AI/ML for Unsupervised IoT Intrusion Detection

This repository contains the code, processed data, and final report for a project that conducts a comparative analysis of unsupervised machine learning models for detecting zero-day threats in Internet of Things (IoT) network traffic.

Project Overview

The objective of this project was to simulate a real-world security challenge: identifying malicious network activity without relying on pre-existing attack signatures. To achieve this, I evaluated three distinct families of unsupervised anomaly detection algorithms:

Isolation Forest (Ensemble-based)
One-Class SVM (Boundary-based)
DBSCAN (Density-based)

These models were trained exclusively on benign network data from the CIC-IoT-2023 dataset to test their ability to flag never-before-seen attacks. A supervised Logistic Regression model was also implemented to serve as a performance benchmark.

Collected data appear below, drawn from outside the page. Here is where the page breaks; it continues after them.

(* ===== verification/GeneratorMachine.v ===== *)
(** What the machine does for the instructions of the core: the handlers of their bytecodes, the places of
    a frame, and steps of a program. *)
From Stdlib Require Import SpecFloat.
From stdpp Require Import pretty.
From S2P Require Import Prelude BitUtil Buffer Token Ast Layout Types TypesSpec TypedAst Bytecodes FunctionInfo FunctionInfoSpec BytecodeEmitter BytecodeSpec CTypes Memory VmHandlers VM VmSpec GeneratorState BytecodeGenerator GeneratorSpec GeneratorWellFormed TplSemantics TplCore GeneratorCode GeneratorTranslates GeneratorEmits.

(** * Handlers *)

(** An instruction that the loop of the interpreter runs with a handler. *)
Definition handled (b : Z) : bool := negb (b =? code "Return") && negb (IsJump b).

Section handlers.
Context `{Runtime}.

(** The operations, by operator and type. *)
Definition unary_effect (op : TokenType) (c : ctype) : Z -> Z -> memory -> option memory :=
  match op with MINUS => OpNeg c | BIT_NOT => OpBitNeg c | _ => OpNot end.
Definition arith_effect (op : TokenType) (c : ctype) : Z -> Z -> Z -> memory -> option memory :=
  match op with
  | PLUS => OpAdd c | MINUS => OpSub c | STAR => OpMul c | SLASH => OpDiv c | PERCENT => OpRem c
  | AMPERSAND => OpBitAnd c | BIT_OR => OpBitOr c | BIT_XOR => OpBitXor c | BIT_SHL => OpBitShl c | _ => OpBitShr c
  end.
Definition compare_effect (op : TokenType) (c : ctype) : Z -> Z -> Z -> memory -> option memory :=
  match op with
  | LESS => OpLessThan c | LESS_EQUAL => OpLessThanEqual c | GREATER => OpGreaterThan c | GREATER_EQUAL => OpGreaterThanEqual c
  | EQUAL_EQUAL => OpEqual c | _ => OpNotEqual c
  end.

Lemma unary_handler op t c b : ctype_of t = Some c -> unary_code op c = Some b ->
  handled b = true /\ exists name, handler_of b = Some (mkHandler name [P; V c] (with2 (unary_effect op c))).
Proof.
  intros Hc Hb. destruct t as [k| | | | | |]; try done. destruct op; try done; destruct k; try done; injection Hc as <-; try done; injection Hb as <-;
    (split; [vm_compute; reflexivity|]); eexists; reflexivity.
Qed.
Lemma arith_handler op t c b : ctype_of t = Some c -> arith_code op c = Some b ->
  handled b = true /\ exists name, handler_of b = Some (mkHandler name [P; V c; V c] (with3 (arith_effect op c))).
Proof.
  intros Hc Hb. destruct t as [k| | | | | |]; try done. destruct op; try done; destruct k; try done; injection Hc as <-; try done; injection Hb as <-;
    (split; [vm_compute; reflexivity|]); eexists; reflexivity.
Qed.
Lemma compare_handler op t c b : ctype_of t = Some c -> compare_code op c = Some b ->
  handled b = true /\ exists name, handler_of b = Some (mkHandler name [P; V c; V c] (with3 (compare_effect op c))).
Proof.
  intros Hc Hb. destruct t as [k| | | | | |]; try done. destruct op; try done; destruct k; try done; injection Hc as <-; try done; injection Hb as <-;
    (split; [vm_compute; reflexivity|]); eexists; reflexivity.
Qed.

(** They write what the operators mean. *)
Lemma unary_writes op c r x v m : unary_value op c x = Some v -> unary_effect op c r x m = write (sizeof c) r v m.
Proof.
  destruct op; try done; cbn [unary_value unary_effect].
  - destruct c; try done. intros [= <-]. done.
  - destruct c; try done. intros [= <-]. done.
  - destruct c; try done. intros Hv. unfold OpNeg, assign. by rewrite Hv.
Qed.
Lemma arith_writes op c b r x y v m : arith_code op c = Some b -> arith_value op c x y = Some v -> arith_effect op c r x y m = write (sizeof c) r v m.
Proof.
  intros Hb. destruct op; try done; cbn [arith_value arith_effect]; destruct c as [|s k| |]; try done; intros Hv;
    unfold OpAdd, OpSub, OpMul, OpDiv, OpRem, OpBitAnd, OpBitOr, OpBitXor, OpBitShl, OpBitShr, assign; by rewrite Hv.
Qed.
Lemma compare_writes op c b r x y v m : compare_code op c = Some b -> compare_value op c x y = Some v -> compare_effect op c r x y m = write 1 r v m.
Proof.
  intros Hb. destruct op; try done; cbn [compare_value compare_effect]; intros Hv;
    unfold OpLessThan, OpLessThanEqual, OpGreaterThan, OpGreaterThanEqual, OpEqual, OpNotEqual, assign; rewrite Hv; done.
Qed.
(* ===== verification/GeneratorRuns.v ===== *)
(** The code of an expression computes the value of the expression. *)
From stdpp Require Import pretty.
From S2P Require Import Prelude BitUtil Buffer Token Ast Layout Types TypesSpec TypedAst Bytecodes FunctionInfo FunctionInfoSpec BytecodeEmitter BytecodeSpec CTypes Memory VmHandlers VM VmSpec GeneratorState BytecodeGenerator GeneratorSpec GeneratorWellFormed TplSemantics TplCore GeneratorCode GeneratorTranslates GeneratorMachine.

Lemma eval_call call ρ func args t : eval call ρ (TCallExpression Regular func args t) =
  (vs ← evals call ρ args; match callee_name func with Some name => r ← call name vs; lift r | None => Undefined end).
Proof.
  cbn [eval]. assert (forall args, (fix evals args := match args with
                              | [] => Ok []
                              | e :: args' => v ← eval call ρ e; vs ← evals args'; Ok (v :: vs)
                              end) args = evals call ρ args) as ->; [|done].
  clear. induction args as [|e args IH]; [done|]. cbn [evals]. destruct (eval call ρ e); [|done..]. cbn [mbind result_bind rbind]. by rewrite <- IH.
Qed.

Lemma rbind_Ok {A B} (r : result A) (f : A -> result B) b : (a ← r; f a) = Ok b -> exists a, r = Ok a /\ f a = Ok b.
Proof. destruct r; [eauto|done..]. Qed.
Lemma lift_Ok {A} (o : option A) a : lift o = Ok a -> o = Some a.
Proof. destruct o; [by intros [= ->]|done]. Qed.
Lemma typed_value_Ok t c v x : ctype_of t = Some c -> typed_value (Some t) v = Ok x -> exists z, v c = Some z /\ x = wrapu (bits c) z.
Proof. intros Hc. unfold typed_value. cbn [mbind option_bind]. rewrite Hc. intros (z & Hz%lift_Ok & [= <-])%rbind_Ok. by exists z. Qed.

Lemma suffix_right {A} (l1 l2 p : list A) : l1 ++ l2 `suffix_of` p -> l2 `suffix_of` p.
Proof. intros [k ->]. exists (k ++ l1). by rewrite app_assoc. Qed.

Section runs.
Context `{Runtime} `{FrameAllocatorSpec} `{AlignOpsSpec} `{CppClassesSpec}.
Context (module : BytecodeModule TplType) (p : list item) (Hlabels : NoDup (labels_of p)).
Context (F : FunctionInfo TplType) (Hfine : frame_fine F).
Context (fb : Z) (Hfb : 0 <= fb /\ fb + frame_size_ F <= 2 ^ 63).
Context (Σ : signatures) (ids : gmap string Z) (call : calls) (bound need : Z) (Hneed : 0 <= need) (Hcalls : calls_ok module Σ ids call bound need).

Definition room (m : memory) : Prop := Z.of_nat (size m) + bound + need <= memory_limit.
Lemma room_same P m m' : same_but P m m' -> room m -> room m'.
Proof. intros Hs. unfold room. by rewrite (same_but_size _ _ _ Hs). Qed.

(** ** Calls *)

(** From the arguments in the new frame to the end of the call. *)
Lemma exec_callee id args t vs r ra m m2 G : GetFuncInfoById module (wrapu 16 id) = Some G -> frame_fine G -> frame_size_ G <= bound ->
  implements module need G t vs r -> room m ->
  let raw := frame_address m (frame_size_ G) in
  pass_args (locals_ G) args raw (the_frame F fb) (allocate garbage raw (frame_size_ G) m) = Some m2 ->
  same_but (within raw (frame_size_ G)) (allocate garbage raw (frame_size_ G) m) m2 -> entered G t raw ra vs m2 ->
  (IsNilType t = false -> 0 <= ra < 2 ^ 64 /\ allocated ra (GetSize t) m) ->
  exists k m', (forall fuel, (k <= fuel)%nat -> exec_call module (Interpret module fuel) (wrapu 16 id) args (the_frame F fb) m = Ok m') /\
    same_but (return_area t ra) m m' /\ result_stored t ra r m'.
Proof.
  intros Hid HG Hsz Hi Hroom raw Hp Hs He Hra. pose proof (fine_size _ HG) as [HG0 _]. unfold room in Hroom.
  destruct (frame_fresh m (frame_size_ G)) as (Hraw0 & Hraw1 & Hun); [done|lia|]. fold raw in Hraw0, Hraw1, Hun.
  assert (forall x, within ra (GetSize t) x -> IsNilType t = false -> ~ within raw (frame_size_ G) x) as Hout.
  { intros x Hx Hn Hx'. destruct (Hra Hn) as [_ Hal]. destruct (Hal x Hx) as [b Hb]. by rewrite (Hun x Hx') in Hb. }
  destruct (Hi raw ra m2 Hraw0 Hraw1 He) as (k & m3 & Hk & Hs3 & Hr).
  { intros Hn. destruct (Hra Hn) as [Hra1 Hal]. constructor; [done| |by intros x Hx; apply Hout].
    intros x Hx. apply (same_allocated _ _ _ Hs). rewrite allocate_other by (by apply Hout). by apply Hal. }
  { rewrite (same_but_size _ _ _ Hs). pose proof (allocate_size garbage raw (frame_size_ G) m HG0). lia. }
  exists k, (deallocate raw (frame_size_ G) m3). split; [|split].
  - intros fuel Hf. unfold exec_call. rewrite Hid. cbn [lift mbind result_bind rbind]. fold raw. rewrite Hp. cbn [lift mbind result_bind rbind].
    specialize (Hk fuel Hf). unfold the_frame in Hk. by rewrite Hk.
  - eapply deallocate_same; [done|]. eapply same_but_trans; [eapply same_but_weaken; [exact Hs|by left]|]. exact Hs3.
  - unfold result_stored in *. destruct r as [v|]; [|done]. destruct Hr as (Hn & Hl & Hrange). split; [done|]. split; [|done].
    rewrite <- Hl. apply same_on_load. intros x Hx. rewrite deallocate_lookup, bool_decide_false; [done|].
    apply Hout; [|done]. unfold within. pose proof (GetSize_range t). lia.
Qed.
(** A Timestamp is a calendar date and a time of day between
    [Timestamp.min] (in 1677) and [Timestamp.max] (in 2262). *)
Definition ok (x : t) : bool :=
  (1677 <=? year x) && (year x <=? 2262)
  && check_date_fields (year x) (month x) (day x)
  && check_time_fields (hour x) (minute x) (second x) (microsecond x)
  && (0 <=? nanosecond x) && (nanosecond x <=? 999).
End Timestamp.

(** [datetime.datetime] (naive: no tzinfo) *)
Module Datetime.
Record t : Type :=
  mk { year : Z; month : Z; day : Z;
       hour : Z; minute : Z; second : Z; microsecond : Z }.

Definition date (x : t) : Date.t :=
  Date.mk (year x) (month x) (day x).

(** [dt.datetime(year, month, day, hour, minute)]: the constructor checks
    the ranges of its arguments; seconds and microseconds default to 0. *)
Definition new (y m d h mi : Z) : result t :=
  if check_date_fields y m d && check_time_fields h mi 0 0
  then Ok (mk y m d h mi 0 0)
  else Raise ValueError.

(** Seconds since the midnight that starts 0001-01-01 (ordinal 1 is day 1). *)
Definition to_seconds (x : t) : Z :=
  ((ymd2ord (year x) (month x) (day x) * 24 + hour x) * 60 + minute x) * 60
  + second x.
Lemma custom_blocked_words_always_apply_witness :
  let config := ContentModerator.mkConfig false false false false ["Zebra"] in
  ContentModerator.isViolation
    (ContentModerator.moderateContent config "a zebra crossing") = true
  /\ ContentModerator.isViolation
       (ContentModerator.moderateContent config "call 555-123-4567") = false.
Proof.
  cbv zeta. split; [|vm_compute; reflexivity].
  apply (proj1 custom_blocked_words_always_apply
           (ContentModerator.mkConfig false false false false ["Zebra"])
           "a zebra crossing" "Zebra").
  - now left.
  - vm_compute. reflexivity.
Defined.

(** X19.  [removeBlockedWords] removes every copy of each word it is
    given and nothing else; after [addBlockedWords] of the same words it
    gives what it gives without it; [addBlockedWords] puts its words
    after the stored ones, also those that are stored already. *)
Theorem removeBlockedWords_removes_every_copy :
  forall config words,
    (forall word,
        In word (ContentModerator.customBlockedWords
                   (ModeratorConfig.removeBlockedWords config words)) <->
        In word (ContentModerator.customBlockedWords config) /\ ~ In word words)
    /\ ModeratorConfig.removeBlockedWords (ModeratorConfig.addBlockedWords config words) words
       = ModeratorConfig.removeBlockedWords config words
    /\ ContentModerator.customBlockedWords (ModeratorConfig.addBlockedWords config words)
       = ContentModerator.customBlockedWords config ++ words.
Proof.
  intros config words. split; [|split; [|reflexivity]].
  - intros word. cbn. rewrite filter_In, negb_true_iff.
    split; intros [H1 H2]; (split; [exact H1|]).
    + intros Hin. apply arrIncludes_In in Hin. congruence.
    + destruct (Js.arrIncludes words word) eqn:E; [|reflexivity].
      apply arrIncludes_In in E. contradiction.
  - unfold ModeratorConfig.removeBlockedWords, ModeratorConfig.addBlockedWords,
      ModeratorConfig.withWords. cbn. f_equal. rewrite filter_app.
    assert (Hnone : filter (fun word => negb (Js.arrIncludes words word)) words = []).
    { assert (H : forall l, (forall w, In w l -> In w words) ->
                            filter (fun word => negb (Js.arrIncludes words word)) l = []).
      { induction l as [|w l IH]; intros Hsub; [reflexivity|]. cbn.
        rewrite (proj2 (arrIncludes_In words w)) by (apply Hsub; now left). cbn.
        apply IH. intros w' Hw'. apply Hsub. now right. }
      now apply H. }
    now rewrite Hnone, app_nil_r.
Qed.

(** A step of [moderateContent] that leaves no violation leaves the
    accumulators as they were. *)
Lemma phoneStep_clean config text acc :
  fst (fst (ContentModerator.phoneStep config text acc)) = [] ->
  ContentModerator.phoneStep config text acc = acc.
Proof.
  destruct acc as [[v f] m]. unfold ContentModerator.phoneStep.
  destruct (ContentModerator.checkPhoneNumbers config); [|reflexivity].
  destruct (0 <? _); [|reflexivity].
  cbn [fst]. intros H. apply app_eq_nil in H. destruct H as [_ H]. discriminate.
Qed.

Lemma inappropriateStep_clean config text acc :
  fst (fst (ContentModerator.inappropriateStep config text acc)) = [] ->
  ContentModerator.inappropriateStep config text acc = acc.
Proof.
  destruct acc as [[v f] m]. unfold ContentModerator.inappropriateStep.
  destruct (ContentModerator.checkInappropriateContent config); [|reflexivity].
  destruct (0 <? _) eqn:E; [|reflexivity].
  cbn [fst]. intros H. apply app_eq_nil in H. destruct H as [_ H].
  rewrite H in E. discriminate.
Qed.
Lemma extract_card_conforms (kv : list (string * py)) :
  input_format kv = true ->
  is_target (PDict kv) = true ->
  exists r, extract_card (PDict kv) = Ok (Some r).
Proof.
  unfold input_format. rewrite !andb_true_iff. intros [[Hs Ht] Hw] Htarget.
  rewrite extract_card_unfold. simpl in Htarget. rewrite Htarget.
  destruct (joined_field_conforms _ _ Hs) as [s ->].
  destruct (joined_field_conforms _ _ Ht) as [t ->].
  destruct (weaknesses_field_conforms _ Hw) as [w ->].
  eexists. reflexivity.
Qed.

(** *** The loop over the records *)

Lemma extract_loop_acc (cards : list py) (acc : list Row.t) :
  extract_loop cards acc
  = (acc ++ fst (extract_loop cards []), snd (extract_loop cards [])).
Proof.
  revert acc. induction cards as [| card cards IH]; intros acc; simpl.
  - rewrite app_nil_r. reflexivity.
  - destruct (extract_card card) as [[r |] | e]; simpl.
    + rewrite (IH (acc ++ [r])), (IH [r]). simpl. rewrite <- app_assoc. reflexivity.
    + apply IH.
    + rewrite app_nil_r. reflexivity.
Qed.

This project demonstrates a complete machine learning workflow, from the ingestion and processing of a large-scale (16GB) dataset to model training, evaluation, and in-depth analysis of the results.

Key Findings

High Recall, High Alert Fatigue: Both Isolation Forest and One-Class SVM demonstrated exceptionally high recall, successfully identifying over 99% of malicious attacks. However, this sensitivity came with a high rate of false positives, which would be impractical in a real-world SOC environment.
DBSCAN Performance Failure: The density-based DBSCAN model failed catastrophically, missing over 99% of anomalies. This indicates that the underlying assumption of attack traffic being "sparse noise" does not apply to this dataset.
Isolation Forest as the Viable Candidate: Due to its high detection rate and superior computational efficiency, Isolation Forest emerged as the most practical unsupervised model among the three tested.

Repository Contents

main.py: The main entry point to run the entire analysis pipeline from start to finish.
src/: A folder containing the core logic for the project.
- data_processor.py: Script for loading, preprocessing, and scaling the data.
- model_trainer.py: Script containing functions to train and evaluate all machine learning models.
processed-data/: Contains the pre-sampled and processed datasets used for the analysis.
reports/: Contains the final academic report and saved figures.
- Report-AI-IoT-Intrusion-Detection.pdf: The detailed project report.
- figures/: Directory where confusion matrix plots are automatically saved.
requirements.txt: A list of all Python libraries required to run the project.

Dataset

The processed datasets used for this analysis are too large to be hosted directly in this Git repository. The fulll dataset can be downloaded from CIC-IoT-2023 dataset

Instructions for Reproducibility

To replicate the analysis and results, please follow these steps:

Clone the Repository

Set up the Python Environment: It is highly recommended to use a virtual environment.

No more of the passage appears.